Problem to solve = Return the lines below exactly as they appear, please, starting with the first and ending with the one that contains "block_pos : Z;".
Start of Supplied entries
(** * SvxLink cores: Goertzel tone detector, hierarchical state machine,
      audio splitter

    A shallow embedding of
    - [src/svxlink/rx/ToneDetector.cpp]   (module [Tone]),
    - [AsyncStateMachine.h]               (module [HFSM]),
    - the [AudioSplitter] back-pressure algorithm (module [Splitter]),
    together with the properties stated about them. *)

From Stdlib Require Import String ZArith List Bool Lia.
From Stdlib Require Import Floats.PrimFloat Numbers.Cyclic.Int63.Uint63.
Import ListNotations.

Set Implicit Arguments.

(* ====================================================================== *)
(** * The tone detector ([ToneDetector.cpp]) *)
(* ====================================================================== *)

Module Tone.

Local Open Scope Z_scope.

(** [FLOATING] is a typedef of [ToneDetector.h].  The detector only adds,
    subtracts, multiplies and compares such numbers and converts integers
    to them, so the development is generic in the number type; no algebraic
    law is assumed of it, so everything proved below holds of IEEE floating
    point in particular ([binary64] is the instance used for evaluation). *)
Class Floating (F : Type) : Type := {
  fadd : F -> F -> F;
  fsub : F -> F -> F;
  fmul : F -> F -> F;
  fdiv : F -> F -> F;
  of_int : Z -> F;             (* conversion of an integer value *)
  fge : F -> F -> bool;        (* [>=] *)
  flt : F -> F -> bool         (* [<]  *)
}.

(** The signals of the class: [valueChanged(this, result)] and
    [activated(bool)]. *)
Inductive Signal (F : Type) : Type :=
| valueChanged (r : F)
| activated (on : bool).
Arguments activated {F} on.

Section Detector.

Context {F : Type} {FL : Floating F}.

(** [#define SAMPLING_RATE 8000.0] and [#define THRESHOLD 5000000.0]. *)
Definition SAMPLING_RATE : F := of_int 8000.
Definition THRESHOLD : F := of_int 5000000.

(** The data members used by [ToneDetector.cpp]. *)
Record ToneDetector : Type := mkToneDetector {
  tone : Z;
  N : Z;
  coeff : F;
  sine : F;
  cosine : F;
  Q1 : F;
  Q2 : F;
  block_pos : Z;
  is_activated : Z;
  result : F;
  tone_fq : Z
}.

(** [void ToneDetector::resetGoertzel(void)]. *)
Definition resetGoertzel (d : ToneDetector) : ToneDetector :=
  mkToneDetector (tone d) (N d) (coeff d) (sine d) (cosine d)
    (of_int 0) (of_int 0)
    (block_pos d) (is_activated d) (result d) (tone_fq d).

(** The constructor.  [sin], [cos] and [M_PI] come from the C library. *)
Section Constructor.

Variables (sin cos : F -> F) (PI : F).

Definition ToneDetector_ctor (tone_hz base_N : Z) : ToneDetector :=
  let floatN := of_int base_N in
  let k := fdiv (fmul floatN (of_int tone_hz)) SAMPLING_RATE in
  let omega := fdiv (fmul (fmul (of_int 2) PI) k) floatN in
  let cosine := cos omega in
  resetGoertzel
    (mkToneDetector tone_hz base_N (fmul (of_int 2) cosine) (sin omega)
       cosine (of_int 0) (of_int 0) 0 0 (of_int 0) tone_hz).

End Constructor.

(** A detector as the constructor leaves it, for a given coefficient. *)
Definition fresh (c : F) (base_N : Z) : ToneDetector :=
  mkToneDetector 0 base_N c (of_int 0) (of_int 0) (of_int 0) (of_int 0)
    0 0 (of_int 0) 0.

(** [unsigned char usample = ((int)sample + 0x8000) >> 8;]
    The assignment to [unsigned char] reduces modulo 256. *)
Definition usample (sample : Z) : Z :=
  Z.shiftr (sample + 0x8000) 8 mod 256.

(** The value range of [short], the element type of [buf]. *)
Definition is_short (x : Z) : Prop := -32768 <= x <= 32767.

(** [void ToneDetector::processSample(SAMPLE sample)]. *)
Definition processSample (d : ToneDetector) (sample : Z) : ToneDetector :=
  let Q0 := fadd (fsub (fmul (coeff d) (Q1 d)) (Q2 d))
                 (of_int (usample sample)) in
  mkToneDetector (tone d) (N d) (coeff d) (sine d) (cosine d)
    Q0 (Q1 d)
    (block_pos d) (is_activated d) (result d) (tone_fq d).

(** [FLOATING ToneDetector::getMagnitudeSquared(void)]. *)
Definition getMagnitudeSquared (d : ToneDetector) : F :=
  fsub (fadd (fmul (Q1 d) (Q1 d)) (fmul (Q2 d) (Q2 d)))
       (fmul (fmul (Q1 d) (Q2 d)) (coeff d)).

(** The threshold test of [processSamples] (the [if]/[else if] on
    [result]): the new value of [is_activated] and the [activated]
    emissions. *)
Definition threshold_test (r : F) (ia : Z) : Z * list (Signal F) :=
  if fge r THRESHOLD then
    (3, if ia =? 0 then [activated true] else [])
  else if negb (ia =? 0) && flt r THRESHOLD then
    let ia' := ia - 1 in
    (ia', if ia' =? 0 then [activated false] else [])
  else (ia, []).

(** One iteration of the [for] loop of [processSamples]. *)
Definition sample_step (d : ToneDetector) (sample : Z)
  : ToneDetector * list (Signal F) :=
  let d1 := processSample d sample in
  let pos := block_pos d1 + 1 in
  if pos >=? N d1 then
    let r := getMagnitudeSquared d1 in
    let '(ia, sigs) := threshold_test r (is_activated d1) in
    (mkToneDetector (tone d1) (N d1) (coeff d1) (sine d1) (cosine d1)
       (of_int 0) (of_int 0) 0 ia r (tone_fq d1),
     valueChanged r :: sigs)
  else
    (mkToneDetector (tone d1) (N d1) (coeff d1) (sine d1) (cosine d1)
       (Q1 d1) (Q2 d1) pos (is_activated d1) (result d1) (tone_fq d1),
     []).

(** [int ToneDetector::processSamples(short *buf, int len)]: the detector
    after the loop and the signals emitted, in order.  [buf] is the list of
    the [len] samples. *)
Fixpoint processSamples (d : ToneDetector) (buf : list Z)
  : ToneDetector * list (Signal F) :=
  match buf with
  | [] => (d, [])
  | sample :: rest =>
      let '(d1, s1) := sample_step d sample in
      let '(d2, s2) := processSamples d1 rest in
      (d2, s1 ++ s2)
  end.

(** Its return value, [len]. *)
Definition processSamples_ret (buf : list Z) : Z := Z.of_nat (length buf).

(** The Goertzel sum of one block of samples: the recurrence run from
    [Q1 = Q2 = 0] over the block, then [getMagnitudeSquared]. *)
Definition block_result (c : F) (block : list Z) : F :=
  getMagnitudeSquared (fold_left processSample block (fresh c 0)).

(** The detector after a block that ended with magnitude [r]. *)
Definition after_block (d : ToneDetector) (r : F) : ToneDetector :=
  mkToneDetector (tone d) (N d) (coeff d) (sine d) (cosine d)
    (of_int 0) (of_int 0) 0 (fst (threshold_test r (is_activated d))) r
    (tone_fq d).

(** A detector between two blocks, as the constructor and every completed
    block leave it. *)
Definition at_block_start (d : ToneDetector) : Prop :=
  block_pos d = 0 /\ Q1 d = of_int 0 /\ Q2 d = of_int 0.

End Detector.

Arguments ToneDetector F : clear implicits.

(** IEEE 754 binary64 ([double]) as the number type. *)
Definition double_of_int (z : Z) : float :=
  if (z <? 0)%Z then PrimFloat.opp (PrimFloat.of_uint63 (Uint63.of_Z (- z)))
  else PrimFloat.of_uint63 (Uint63.of_Z z).

#[export] Instance double_Floating : Floating float := {|
  fadd := PrimFloat.add;
  fsub := PrimFloat.sub;
  fmul := PrimFloat.mul;
  fdiv := PrimFloat.div;
  of_int := double_of_int;
  fge := fun x y => PrimFloat.leb y x;
  flt := PrimFloat.ltb
|}.

(** The values carried by the [valueChanged] signals, and the arguments of
    the [activated] signals, of a signal trace. *)
Fixpoint values {F : Type} (l : list (Signal F)) : list F :=
  match l with
  | [] => []
  | valueChanged r :: l' => r :: values l'
  | activated _ :: l' => values l'
  end.

Fixpoint activations {F : Type} (l : list (Signal F)) : list bool :=
  match l with
  | [] => []
  | valueChanged _ :: l' => activations l'
  | activated b :: l' => b :: activations l'
  end.

Section Hysteresis.

Context {F : Type} {FL : Floating F}.

(** A block whose magnitude does not reach the threshold. *)
Definition low (r : F) : Prop := fge r THRESHOLD = false.

(** Every [activated(false)] of a trace comes right after the
    [valueChanged] of three blocks in a row below the threshold, and these
    after an [activated(true)]. *)
Definition release_after_three (t : list (Signal F)) : Prop :=
  forall p q,
    t = p ++ activated false :: q ->
    exists p' a b c,
      p = p' ++ [valueChanged a; valueChanged b; valueChanged c]
      /\ low a /\ low b /\ low c /\ In (activated true) p'.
End of Supplied entries
Answer to the exercise =
(** * SvxLink cores: Goertzel tone detector, hierarchical state machine,
      audio splitter

    A shallow embedding of
    - [src/svxlink/rx/ToneDetector.cpp]   (module [Tone]),
    - [AsyncStateMachine.h]               (module [HFSM]),
    - the [AudioSplitter] back-pressure algorithm (module [Splitter]),
    together with the properties stated about them. *)

From Stdlib Require Import String ZArith List Bool Lia.
From Stdlib Require Import Floats.PrimFloat Numbers.Cyclic.Int63.Uint63.
Import ListNotations.

Set Implicit Arguments.

(* ====================================================================== *)
(** * The tone detector ([ToneDetector.cpp]) *)
(* ====================================================================== *)

Module Tone.

Local Open Scope Z_scope.

(** [FLOATING] is a typedef of [ToneDetector.h].  The detector only adds,
    subtracts, multiplies and compares such numbers and converts integers
    to them, so the development is generic in the number type; no algebraic
    law is assumed of it, so everything proved below holds of IEEE floating
    point in particular ([binary64] is the instance used for evaluation). *)
Class Floating (F : Type) : Type := {
  fadd : F -> F -> F;
  fsub : F -> F -> F;
  fmul : F -> F -> F;
  fdiv : F -> F -> F;
  of_int : Z -> F;             (* conversion of an integer value *)
  fge : F -> F -> bool;        (* [>=] *)
  flt : F -> F -> bool         (* [<]  *)
}.

(** The signals of the class: [valueChanged(this, result)] and
    [activated(bool)]. *)
Inductive Signal (F : Type) : Type :=
| valueChanged (r : F)
| activated (on : bool).
Arguments activated {F} on.

Section Detector.

Context {F : Type} {FL : Floating F}.

(** [#define SAMPLING_RATE 8000.0] and [#define THRESHOLD 5000000.0]. *)
Definition SAMPLING_RATE : F := of_int 8000.
Definition THRESHOLD : F := of_int 5000000.

(** The data members used by [ToneDetector.cpp]. *)
Record ToneDetector : Type := mkToneDetector {
  tone : Z;
  N : Z;
  coeff : F;
  sine : F;
  cosine : F;
  Q1 : F;
  Q2 : F;
  block_pos : Z;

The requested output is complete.